We compare the performance of PAMNet with those of the baseline models mentioned above on QM9, as shown in Table 1. PAMNet achieves 4 best and 6 second-best results among all 12 properties, while PAMNet-s achieves 3 second-best results. When evaluating the overall performance using the std. MAE across all properties, PAMNet and PAMNet-s rank 1 and 2 among all models with 10\(\%\) and 5\(\%\) better std. MAE than the third-best model (SphereNet), respectively. From the results, we can observe that the models incorporating only atomic pairwise distance \(d\) as geometric information like SchNet, PhysNet, and MGCN generally perform worse than those models incorporating more geometric information like PaiNN, DimeNet++, SphereNet, and our PAMNet. Besides, PAMNet-s which captures geometric information only within one-hop neighborhoods performs worse than PAMNet which considers two-hop neighborhoods. These show the importance of capturing rich geometric information when representing 3D small molecules. The superior performance of PAMNet models demonstrates the power of our separate modeling of different interactions in molecules and the effectiveness of the message passing modules designed.

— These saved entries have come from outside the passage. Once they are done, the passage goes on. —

Lemma icmp_parts (h : list Z) s0 s1 s2 s3 t0 t1 t2 t3 ty co c0 c1 r :
  length h = 12%nat ->
  let d := h ++ [s0; s1; s2; s3] ++ [t0; t1; t2; t3] ++ [ty; co; c0; c1] ++ r in
  icmp_message d = [ty; co; c0; c1] ++ r /\ byte_at 20 d = ty /\ byte_at 21 d = co /\ checksum_field d = c0 + 256 * c1 /\
  turned d = h ++ [t0; t1; t2; t3] ++ [s0; s1; s2; s3] ++ [ECHO_REPLY; co; c0; c1] ++ r /\
  echo_reply d = h ++ [t0; t1; t2; t3] ++ [s0; s1; s2; s3] ++ [ECHO_REPLY; co] ++ le_bytes 2 (reply_checksum (c0 + 256 * c1)) ++ r.
Proof.
  intros Hh. do 12 (destruct h as [|? h]; [done|]). destruct h; [|done]. unfold checksum_field. cbn.
  unfold turned, echo_reply, checksum_field. cbn. rewrite Z.add_0_r. by split_and!.
Qed.

Lemma echo_reply_valid d : icmp_packet d -> echo_valid d = true -> rfc1071 (icmp_message (echo_reply d)) = 0.
Proof.
  intros [Hb Hl] Hv. unfold echo_valid in Hv. apply andb_true_iff in Hv as [[Hv Ht]%andb_true_iff Hc].
  destruct (icmp_split d ltac:(lia)) as (h & s0 & s1 & s2 & s3 & t0 & t1 & t2 & t3 & ty & co & c0 & c1 & r & Hh & ->).
  destruct (icmp_parts h s0 s1 s2 s3 t0 t1 t2 t3 ty co c0 c1 r Hh) as (Hm & H20 & H21 & _ & _ & Hr).
  rewrite Hm, H20, H21, Hr in *.
  set (ck := le_bytes 2 (reply_checksum (c0 + 256 * c1))) in *.
  assert (icmp_message (h ++ [t0; t1; t2; t3] ++ [s0; s1; s2; s3] ++ [ECHO_REPLY; co] ++ ck ++ r) = [ECHO_REPLY; co] ++ ck ++ r) as ->.
  { do 12 (destruct h as [|? h]; [done|]). by destruct h. }
  apply Forall_app in Hb as [_ [_ [_ [Hbm Hbr]%Forall_app]%Forall_app]%Forall_app]. decompose_Forall_hyps.
  unfold in_width in *. change (2 ^ 8) with 256 in *.
  assert (0 <= c0 + 256 * c1 <= 65535) as Hcv by lia. pose proof (reply_checksum_range _ Hcv) as Hrange.
  pose proof (sum16_nonneg r Hbr) as Hsr.
  assert (ty = 8 /\ co = 0) as [-> ->] by (unfold ECHO_REQUEST in *; lia).
  apply Z.eqb_eq, rfc1071_valid in Hv; [|repeat (apply Forall_cons_2; [unfold in_width; lia|]); exact Hbr|cbn; lia].
  set (k := reply_checksum (c0 + 256 * c1)) in *. clear ck.
  pose proof (Z.div_mod k 256 ltac:(lia)) as Hdm. pose proof (Z.mod_pos_bound k 256 ltac:(lia)).
  assert (0 <= k / 256 < 256) as Hd by (split; [apply Z.div_pos; lia|apply Z.div_lt_upper_bound; lia]).
  rewrite (Z.mod_small (k / 256)) by lia. unfold ECHO_REPLY.
  apply rfc1071_valid; [repeat (apply Forall_cons_2; [unfold in_width; lia|]); exact Hbr|cbn; lia|]. cbn in *.
  assert (exists q, k = c0 + 256 * c1 + 8 + q * 65535) as [q Hq].
  { subst k. unfold reply_checksum. destruct (_ <=? _); [exists 0|exists (-1)]; lia. }
  apply Z.mod_divide in Hv as [j Hj]; [|done]. apply Z.mod_divide; [done|].
  exists (j + 256 * q - k / 256 + c1). lia.
Qed.

(** ** [check_icmp_checksum] *)
Definition icmp_check_words (w : list icmp_check_write) : list net_axis :=
  omap (fun x => match x with W_icmp_dataOut wd => Some wd | _ => None end) w.
Definition icmp_valids (w : list icmp_check_write) : list bool :=
  omap (fun x => match x with W_ValidFifoOut b => Some b | _ => None end) w.
Definition icmp_checksums (w : list icmp_check_write) : list Z :=
  omap (fun x => match x with W_checksumFifoOut c => Some c | _ => None end) w.

Definition check_verdict (sum ty co v : Z) : list icmp_check_write :=
  if (oc sum =? 65535) && (ty =? ECHO_REQUEST) && (co =? 0)
  then [W_ValidFifoOut true; W_checksumFifoOut (reply_checksum v)] else [W_ValidFifoOut false].

Definition check_idle (e : icmp_check_env) : Prop :=
  cics_wordCount e = 0 /\ cics_writeLastOne e = false /\ cics_computeCs e = false /\ cics_state e = CICS_0.

(** The checksum of the reply in three steps on 17 bits. *)
Lemma three_steps v :
  0 <= v <= 65535 ->
  let c := wrap 17 (wrap 17 (Z.lnot (65536 + v)) - ECHO_REQUEST) in
  wrap 16 (wrap 17 (Z.lnot (Z.land (c - Z.shiftr c 16) 65535))) = reply_checksum v.
Proof.
  intros Hv. cbv zeta. unfold ECHO_REQUEST, reply_checksum, Z.lnot. change 65535 with (Z.ones 16) at 1.
  rewrite Z.land_ones, Z.shiftr_div_pow2 by lia.
  assert (wrap 17 (Z.pred (- (65536 + v))) = 65535 - v) as -> by wrap_lia.
  destruct (Z.leb_spec (v + 8) 65535); wrap_lia.
Qed.

(** The end of a packet: the last word, and the check_verdict. *)
Lemma check_end A p v ty co rest :
  Forall (Z.le 0) A -> length A = 4%nat -> 0 <= v <= 65535 ->
  exists e', check_idle e' /\ icmp_dataIn e' = rest /\
    drained check_icmp_checksum icmp_check_arrive (mkIcmpCheckEnv (map oc A) 0 p true true CICS_0 (65536 + v) ty co rest)
    = W_icmp_dataOut p :: check_verdict (zsum A) ty co v ++ drained check_icmp_checksum icmp_check_arrive e'.
Proof.
  intros HA Hl Hv. do 4 (destruct A as [|? A]; [done|]). destruct A; [|done]. decompose_Forall_hyps.
  set (s0 := add_carry (oc z) (oc z1)). set (s1 := add_carry (oc z0) (oc z2)).
  set (c1 := wrap 17 (wrap 17 (Z.lnot (65536 + v)) - ECHO_REQUEST)). set (c2 := Z.land (c1 - Z.shiftr c1 16) 65535).
  rewrite (drained_call _ _ _ (mkIcmpCheckEnv (map oc [z; z0; z1; z2]) 0 p false true CICS_0 (65536 + v) ty co rest) [W_icmp_dataOut p]) by done.
  rewrite (drained_call _ _ _ (mkIcmpCheckEnv [s0; s1; oc z1; oc z2] 0 p false true CICS_1 (wrap 17 (Z.lnot (65536 + v))) ty co rest) []) by done.
  rewrite (drained_call _ _ _ (mkIcmpCheckEnv [add_carry s0 s1; s1; oc z1; oc z2] 0 p false true CICS_2 c2 ty co rest) []) by done.
  rewrite (drained_call _ _ _ (mkIcmpCheckEnv [wrap 17 (Z.lnot (add_carry s0 s1)); s1; oc z1; oc z2] 0 p false true CICS_3 (wrap 17 (Z.lnot c2)) ty co rest) []) by done.
  set (e' := mkIcmpCheckEnv [wrap 17 (Z.lnot (add_carry s0 s1)); s1; oc z1; oc z2] 0 p false false CICS_0 (wrap 17 (Z.lnot c2)) ty co rest).
  exists e'. split; [done|]. split; [done|]. cbn [app]. f_equal.
  erewrite (drained_call _ _ _ e' (check_verdict (zsum [z; z0; z1; z2]) ty co v)); [done|].
  assert (add_carry s0 s1 = oc (zsum [z; z0; z1; z2])) as Hs.
  { subst s0 s1. rewrite !add_carry_oc by lia. f_equal. unfold zsum. simpl. lia. }
  unfold check_icmp_checksum, compute_cs, check_verdict. cbn [cics_writeLastOne cics_computeCs cics_state cics_sums cs lookup list_lookup default].
  assert (0 <= zsum [z; z0; z1; z2]) as Hnn by (unfold zsum; simpl; lia). pose proof (oc_range _ Hnn).
  unfold e'. rewrite Hs. cbn [icmpChecksum icmpType icmpCode]. unfold cs. cbn [lookup list_lookup default id].
  rewrite complement16 by done. pose proof (three_steps v Hv) as Hck. cbv zeta in Hck. subst c2 c1. rewrite Hck.
  assert ((65535 - oc (zsum [z; z0; z1; z2]) =? 0) = (oc (zsum [z; z0; z1; z2]) =? 65535)) as -> by (apply eq_iff_eq_true; rewrite !Z.eqb_eq; lia).
  done.
Qed.

(** The words behind the head of the message. *)
Lemma check_rest ws d A c p v ty co rest :
  packet ws d -> bytes d -> Forall (Z.le 0) A -> length A = 4%nat -> 0 <= v <= 65535 ->
  3 <= c -> c + Z.of_nat (length ws) <= 65536 ->
  exists e', check_idle e' /\ icmp_dataIn e' = rest /\
    drained check_icmp_checksum icmp_check_arrive (mkIcmpCheckEnv (map oc A) c p false false CICS_0 (65536 + v) ty co (ws ++ rest))
    = map W_icmp_dataOut (p :: ws) ++ check_verdict (zsum A + sum16 d) ty co v ++ drained check_icmp_checksum icmp_check_arrive e'.
Proof.
  intros Hp. revert A c p. induction Hp as [bs pad Hne Hl|bs ws d Hl Hp IH]; intros A c p Hb HA HlA Hv Hc Hn.
  - destruct (add_word_packet 4 eq_refl A bs pad HA HlA Hb Hl) as (A' & HA' & Hnn & Hlen & Hsum).
    set (w := mkWord (bs ++ pad) (low_lanes lanes (length bs)) true) in *.
    destruct (check_end A' w v ty co rest Hnn Hlen Hv) as (e' & He' & Hd & Heq). exists e'. split; [done|]. split; [done|].
    rewrite (drained_call _ _ _ (mkIcmpCheckEnv (map oc A') 0 w true true CICS_0 (65536 + v) ty co rest) [W_icmp_dataOut p]).
    + rewrite Heq, Hsum. done.
    + unfold check_icmp_checksum, check_word. cbn [cics_writeLastOne cics_computeCs icmp_dataIn app cics_wordCount].
      change (cics_wordCount (_ <| icmp_dataIn := rest |>)) with c.
      rewrite !(proj2 (Z.eqb_neq _ _)) by lia. rewrite <- HA'. reflexivity.
  - apply Forall_app in Hb as [Hb Hb'].
    destruct (add_word_packet 4 eq_refl A bs [] HA HlA Hb ltac:(by rewrite Hl)) as (A' & HA' & Hnn & Hlen & Hsum).
    rewrite app_nil_r, Hl in HA'. set (w := mkWord bs (low_lanes lanes lanes) false) in *.
    assert (1 <= Z.of_nat (length ws)) by (destruct Hp; simpl; lia). cbn [length] in Hn.
    destruct (IH A' (c + 1) w Hb' Hnn Hlen Hv ltac:(lia) ltac:(lia)) as (e' & He' & Hd & Heq).
    exists e'. split; [done|]. split; [done|].
    erewrite (drained_call _ _ _ (mkIcmpCheckEnv (map oc A') (c + 1) w false false CICS_0 (65536 + v) ty co (ws ++ rest)) [W_icmp_dataOut p]).
    + rewrite Heq, Hsum. rewrite (sum16_app bs d 4) by done. by rewrite <- Z.add_assoc.
    + unfold check_icmp_checksum, check_word. cbn [cics_writeLastOne cics_computeCs icmp_dataIn app cics_wordCount].
      change (cics_wordCount (_ <| icmp_dataIn := ws ++ rest |>)) with c.
      rewrite !(proj2 (Z.eqb_neq _ _)) by lia. rewrite <- HA'.
      cbn -[low_lanes add_word wrap]. rewrite wrap_small by (unfold in_width; lia). reflexivity.
Qed.

Lemma add_message_head y0 y1 y2 y3 y4 y5 y6 y7 :
  bytes [y4; y5; y6; y7] ->
  add_word [0; 0; 0; 0] [y0; y1; y2; y3; y4; y5; y6; y7] (replicate 4 false ++ replicate 4 true)
  = map oc [0; 0; 256 * y4 + y5; 256 * y6 + y7].
Proof.
  intros Hb. decompose_Forall_hyps. cbn [add_word replicate app map].
  change 0 with (oc 0) at 3 4. rewrite !add_pair_oc by done. unfold pair_term. cbn [andb]. by rewrite !Z.add_0_l.
Qed.

(** What is said of a packet. *)
Definition icmp_verdict (d : list Z) : list icmp_check_write :=
  if echo_valid d then [W_ValidFifoOut true; W_checksumFifoOut (reply_checksum (checksum_field d))]
  else [W_ValidFifoOut false].

(** Packets that have a whole head. *)
Definition icmp_headed (d : list Z) : Prop := bytes d /\ 24 <= Z.of_nat (length d) < 65536.

Lemma icmp_packet_headed d : icmp_packet d -> icmp_headed d.
Proof. intros [Hb Hl]. split; [done|lia]. Qed.

(** The first three words of a packet. *)
Lemma head_words ws d :
  packet ws d -> (24 <= length d)%nat ->
  exists b0 x0 x1 x2 x3 x4 x5 x6 x7 y0 y1 y2 y3 y4 y5 y6 y7 ws3 d3, length b0 = 8%nat /\
    d = b0 ++ [x0; x1; x2; x3; x4; x5; x6; x7] ++ [y0; y1; y2; y3; y4; y5; y6; y7] ++ d3 /\
    ws = mkWord b0 (replicate 8 true) false
      :: mkWord [x0; x1; x2; x3; x4; x5; x6; x7] (replicate 8 true) false
      :: mkWord [y0; y1; y2; y3; y4; y5; y6; y7] (replicate 8 true) (match ws3 with [] => true | _ => false end) :: ws3 /\
    (ws3 = [] /\ d3 = [] \/ packet ws3 d3).
Proof.
  intros Hp Hl.
  destruct (packet_word_8 _ _ Hp ltac:(lia)) as (b0 & ws1 & d1 & H0 & -> & -> & Hp1). rewrite length_app in Hl.
  destruct (packet_word_8 _ _ Hp1 ltac:(lia)) as (b1 & ws2 & d2 & H1 & -> & -> & Hp2). rewrite length_app in Hl.
  destruct (eight b1 H1) as (x0 & x1 & x2 & x3 & x4 & x5 & x6 & x7 & ->). exists b0, x0, x1, x2, x3, x4, x5, x6, x7.
  destruct Hp2 as [bs pad Hne Hpad|bs ws3 d3 Hpad Hp3].
  - assert (length bs = 8%nat /\ pad = []) as [H2 ->].
    { unfold lanes, icmp_width in Hpad. cbn [length] in Hl. destruct pad; [|simpl in Hpad; lia]. simpl in Hpad. split; [lia|done]. }
    destruct (eight bs H2) as (y0 & y1 & y2 & y3 & y4 & y5 & y6 & y7 & ->).
    exists y0, y1, y2, y3, y4, y5, y6, y7, [], []. split_and!; [done|done|done|by left].
  - destruct (eight bs Hpad) as (y0 & y1 & y2 & y3 & y4 & y5 & y6 & y7 & ->).
    exists y0, y1, y2, y3, y4, y5, y6, y7, ws3, d3. split_and!; [done|done| |by right]. by destruct Hp3.
Qed.

Lemma icmp_verdict_head b0 x0 x1 x2 x3 x4 x5 x6 x7 y0 y1 y2 y3 y4 y5 y6 y7 d3 :
  length b0 = 8%nat -> bytes ([y4; y5; y6; y7] ++ d3) ->
  check_verdict (zsum [0; 0; 256 * y4 + y5; 256 * y6 + y7] + sum16 d3) y4 y5 (le_val [y6; y7])
  = icmp_verdict (b0 ++ [x0; x1; x2; x3; x4; x5; x6; x7] ++ [y0; y1; y2; y3; y4; y5; y6; y7] ++ d3).
Proof.
  intros H0 Hb. pose proof (icmp_parts (b0 ++ [x0; x1; x2; x3]) x4 x5 x6 x7 y0 y1 y2 y3 y4 y5 y6 y7 d3) as Hd.
  rewrite length_app, H0 in Hd. specialize (Hd eq_refl). cbv zeta in Hd. rewrite <- app_assoc in Hd. cbn [app] in *.
  destruct Hd as (Hm & H20 & H21 & Hck & _). unfold check_verdict, icmp_verdict, echo_valid. rewrite Hm, H20, H21, Hck.
  assert (zsum [0; 0; 256 * y4 + y5; 256 * y6 + y7] + sum16 d3 = sum16 (y4 :: y5 :: y6 :: y7 :: d3)) as ->
    by (unfold zsum; simpl; lia).
  assert (le_val [y6; y7] = y6 + 256 * y7) as -> by (unfold le_val; simpl; lia).
  rewrite rfc1071_oc by done. pose proof (oc_range _ (sum16_nonneg _ Hb)).
  assert ((oc (sum16 (y4 :: y5 :: y6 :: y7 :: d3)) =? 65535) = (65535 - oc (sum16 (y4 :: y5 :: y6 :: y7 :: d3)) =? 0)) as ->
    by (apply eq_iff_eq_true; rewrite !Z.eqb_eq; lia).
  done.
Qed.
(* ===== verification/UdpPath.v ===== *)
(** * UDP: what is sent is received

    The processes of Udp.v as deterministic processes, each with a lemma on what it
    makes of a sequence of packets, for words of 512 bits, and their connection as in
    [udp] and [ipv4]: the messages of one application reach the other. *)

From S2P Require Import Prelude Streams Words Shifters ToeTypes Checksum Headers RxEngine RxDatapath.
From S2P Require Import RxFrontend RxPath TxEngine TxDatapath TxBackend EthDatapath MacEncode Udp.

(** ** The processes *)
Section UdpProcesses.
Context {WW : WordWidth}.
Variable garbage : list Z.

Definition split_arrive (m : ipUdpMeta) (metas : stream ipUdpMeta) : stream ipUdpMeta := metas ++ [m].

#[export, refine] Instance split_kahn : KahnProcess split_tx_meta split_arrive := {
  kahn_work metas := length metas; kahn_progress := _; kahn_diamond := _
}.
Proof.
  - intros [|m ms]; [by left|right; simpl; lia].
  - intros a [|m ms]; [by left|by right].
Defined.

#[export, refine] Instance udp_ipv4_kahn : KahnProcess process_ipv4 process_ipv4_arrive := {
  kahn_work e := length (pi_dataIn e); kahn_progress := _; kahn_diamond := _
}.
Proof.
  - intros [h n m [|w ws]]; [by left|right]. unfold process_ipv4. simpl. destruct (last w); simpl; lia.
  - intros a [h n m [|w ws]]; [by left|right]. unfold process_ipv4. simpl. by destruct (last w).
Defined.

Definition process_udp_arrive (w : net_axis) (e : process_udp_env) : process_udp_env :=
  mkProcessUdpEnv (pu_header e) (pu_metaWritten e) (pu_input e ++ [w]).

#[export, refine] Instance process_udp_kahn port : KahnProcess (process_udp port) process_udp_arrive := {
  kahn_work e := length (pu_input e); kahn_progress := _; kahn_diamond := _
}.
Proof.
  - intros [h m [|w ws]]; [by left|right]. unfold process_udp. simpl. destruct (last w); simpl; lia.
  - intros a [h m [|w ws]]; [by left|right]. unfold process_udp. simpl. by destruct (last w).
Defined.

Inductive merge_arrival := A_rxIpMeta (m : ipv4Meta) | A_rxUdpMeta (m : udpMeta).
Definition merge_arrive (a : merge_arrival) (e : merge_rx_env) : merge_rx_env :=
  match a with
  | A_rxIpMeta m => mkMergeRxEnv (ipMetaIn4 e ++ [m]) (udpMetaIn e)
  | A_rxUdpMeta m => mkMergeRxEnv (ipMetaIn4 e) (udpMetaIn e ++ [m])
  end.

#[export, refine] Instance merge_kahn : KahnProcess merge_rx_meta merge_arrive := {
  kahn_work e := length (udpMetaIn e); kahn_progress := _; kahn_diamond := _
}.
Proof.
  - intros [[|i il] [|u us]]; try (by left). right. simpl. lia.
  - intros [m|m] [[|i il] [|u us]]; (by left) || (by right).
Defined.

Inductive gh_arrival (M : Type) := A_ghMeta (m : M) | A_ghData (w : net_axis).
#[global] Arguments A_ghMeta {M} m : assert.
#[global] Arguments A_ghData {M} w : assert.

When predicting dipole moment \(\mu\) as a scalar value, which is originally an E(3)-equivariant vectorial property \(\vec{\mu}\), PAMNet preserves the E(3)-equivariance to directly predict \(\vec{\mu}\) first and then takes the magnitude of \(\vec{\mu}\) as the final prediction. As a result, PAMNet and PAMNet-s all get lower MAE (10.8 mD and 11.3 mD) than the previous best result (12 mD) achieved by PaiNN, which is a GNN with equivariant operations for predicting vectorial properties. Note that the remaining baselines all directly predict dipole moment as a scalar property by preserving invariance. We also examine that by preserving invariance in PAMNet and directly predicting dipole moment as a scalar property, the MAE (24.0 mD) is much higher than the equivariant version. These results demonstrate that preserving equivariance is more helpful than preserving invariance for predicting dipole moments.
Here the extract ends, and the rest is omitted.